Exercise details: Copy out exactly the lines below that run from the one holding "x_account_id : string;" to the one holding "x_order_id : string;", keeping both of those lines and no others.

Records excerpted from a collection
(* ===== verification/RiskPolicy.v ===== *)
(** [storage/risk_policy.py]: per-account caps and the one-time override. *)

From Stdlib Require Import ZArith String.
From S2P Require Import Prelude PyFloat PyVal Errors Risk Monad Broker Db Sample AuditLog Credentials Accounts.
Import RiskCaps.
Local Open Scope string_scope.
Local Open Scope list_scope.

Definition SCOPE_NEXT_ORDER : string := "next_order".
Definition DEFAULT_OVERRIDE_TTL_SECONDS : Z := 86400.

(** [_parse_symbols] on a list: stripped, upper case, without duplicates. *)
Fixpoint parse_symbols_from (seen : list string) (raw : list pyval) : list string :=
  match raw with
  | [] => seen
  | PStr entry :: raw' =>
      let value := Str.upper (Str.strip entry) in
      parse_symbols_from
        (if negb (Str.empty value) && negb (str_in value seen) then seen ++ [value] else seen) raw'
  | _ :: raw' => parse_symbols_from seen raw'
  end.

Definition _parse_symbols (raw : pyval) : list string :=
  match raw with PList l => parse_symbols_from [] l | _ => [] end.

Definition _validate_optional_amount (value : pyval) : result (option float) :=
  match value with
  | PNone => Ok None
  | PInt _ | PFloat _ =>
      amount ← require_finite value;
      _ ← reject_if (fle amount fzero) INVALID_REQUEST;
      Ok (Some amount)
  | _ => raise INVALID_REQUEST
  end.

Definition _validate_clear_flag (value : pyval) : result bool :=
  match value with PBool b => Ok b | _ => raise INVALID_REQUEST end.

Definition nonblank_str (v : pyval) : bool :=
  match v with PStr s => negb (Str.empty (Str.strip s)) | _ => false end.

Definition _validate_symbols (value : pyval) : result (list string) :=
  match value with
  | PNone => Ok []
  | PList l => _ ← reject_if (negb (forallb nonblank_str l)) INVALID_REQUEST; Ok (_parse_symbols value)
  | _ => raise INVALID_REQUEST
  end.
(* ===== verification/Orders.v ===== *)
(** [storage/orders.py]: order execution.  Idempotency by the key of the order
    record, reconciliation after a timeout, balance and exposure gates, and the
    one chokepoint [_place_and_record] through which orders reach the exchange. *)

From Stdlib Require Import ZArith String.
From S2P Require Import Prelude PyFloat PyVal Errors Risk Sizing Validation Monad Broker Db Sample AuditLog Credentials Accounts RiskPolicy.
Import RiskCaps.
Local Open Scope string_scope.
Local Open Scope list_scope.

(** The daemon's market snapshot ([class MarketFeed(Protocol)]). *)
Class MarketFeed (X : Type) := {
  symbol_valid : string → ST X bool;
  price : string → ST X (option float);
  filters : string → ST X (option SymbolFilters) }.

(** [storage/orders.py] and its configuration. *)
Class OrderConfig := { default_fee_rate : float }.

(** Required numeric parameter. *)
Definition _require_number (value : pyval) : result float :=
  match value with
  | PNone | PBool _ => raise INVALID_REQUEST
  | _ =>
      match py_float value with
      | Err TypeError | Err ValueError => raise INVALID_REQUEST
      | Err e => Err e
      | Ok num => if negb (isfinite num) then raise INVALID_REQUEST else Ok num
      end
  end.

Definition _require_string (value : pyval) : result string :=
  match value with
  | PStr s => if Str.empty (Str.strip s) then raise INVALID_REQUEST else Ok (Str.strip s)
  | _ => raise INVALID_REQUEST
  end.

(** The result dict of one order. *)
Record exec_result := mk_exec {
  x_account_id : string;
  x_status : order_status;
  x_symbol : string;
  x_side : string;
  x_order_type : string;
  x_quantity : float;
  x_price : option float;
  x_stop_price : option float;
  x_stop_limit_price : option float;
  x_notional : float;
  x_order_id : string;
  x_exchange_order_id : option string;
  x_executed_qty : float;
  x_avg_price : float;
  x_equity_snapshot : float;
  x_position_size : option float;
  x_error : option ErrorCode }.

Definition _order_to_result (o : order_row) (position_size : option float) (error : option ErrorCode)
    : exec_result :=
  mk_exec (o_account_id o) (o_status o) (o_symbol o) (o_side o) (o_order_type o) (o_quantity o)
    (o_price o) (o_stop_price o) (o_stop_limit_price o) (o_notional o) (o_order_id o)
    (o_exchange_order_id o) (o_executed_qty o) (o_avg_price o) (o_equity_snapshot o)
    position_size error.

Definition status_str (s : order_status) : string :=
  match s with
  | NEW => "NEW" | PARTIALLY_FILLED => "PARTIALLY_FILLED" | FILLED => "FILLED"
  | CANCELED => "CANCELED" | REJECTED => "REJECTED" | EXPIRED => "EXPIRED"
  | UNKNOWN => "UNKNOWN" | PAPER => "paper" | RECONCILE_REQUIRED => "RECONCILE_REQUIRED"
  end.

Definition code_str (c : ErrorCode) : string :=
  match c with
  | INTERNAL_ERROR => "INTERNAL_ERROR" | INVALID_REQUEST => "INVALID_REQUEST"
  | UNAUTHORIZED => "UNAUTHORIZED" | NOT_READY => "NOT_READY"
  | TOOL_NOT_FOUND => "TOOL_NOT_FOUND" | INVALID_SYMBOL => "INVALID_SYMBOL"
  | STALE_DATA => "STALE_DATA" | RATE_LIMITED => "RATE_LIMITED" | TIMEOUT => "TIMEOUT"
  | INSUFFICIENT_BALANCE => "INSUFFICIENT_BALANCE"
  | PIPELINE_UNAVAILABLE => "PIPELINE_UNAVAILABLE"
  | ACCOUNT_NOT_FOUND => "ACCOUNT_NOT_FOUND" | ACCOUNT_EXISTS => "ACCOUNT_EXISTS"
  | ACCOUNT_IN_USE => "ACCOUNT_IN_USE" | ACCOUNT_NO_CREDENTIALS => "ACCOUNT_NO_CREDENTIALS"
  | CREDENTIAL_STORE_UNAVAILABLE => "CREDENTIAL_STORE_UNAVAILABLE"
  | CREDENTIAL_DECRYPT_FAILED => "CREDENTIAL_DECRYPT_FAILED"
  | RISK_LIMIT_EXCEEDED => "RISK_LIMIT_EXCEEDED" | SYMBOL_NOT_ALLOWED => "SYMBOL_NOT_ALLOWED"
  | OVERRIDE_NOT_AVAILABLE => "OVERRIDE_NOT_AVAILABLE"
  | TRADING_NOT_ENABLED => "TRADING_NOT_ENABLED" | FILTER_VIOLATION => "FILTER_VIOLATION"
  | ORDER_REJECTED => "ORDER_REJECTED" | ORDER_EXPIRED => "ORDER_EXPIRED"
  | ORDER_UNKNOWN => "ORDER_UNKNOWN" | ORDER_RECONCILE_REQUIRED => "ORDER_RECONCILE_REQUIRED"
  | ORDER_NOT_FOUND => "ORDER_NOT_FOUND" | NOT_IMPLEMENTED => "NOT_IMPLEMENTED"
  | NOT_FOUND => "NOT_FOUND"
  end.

Result below:
  x_account_id : string;
  x_status : order_status;
  x_symbol : string;
  x_side : string;
  x_order_type : string;
  x_quantity : float;
  x_price : option float;
  x_stop_price : option float;
  x_stop_limit_price : option float;
  x_notional : float;
  x_order_id : string;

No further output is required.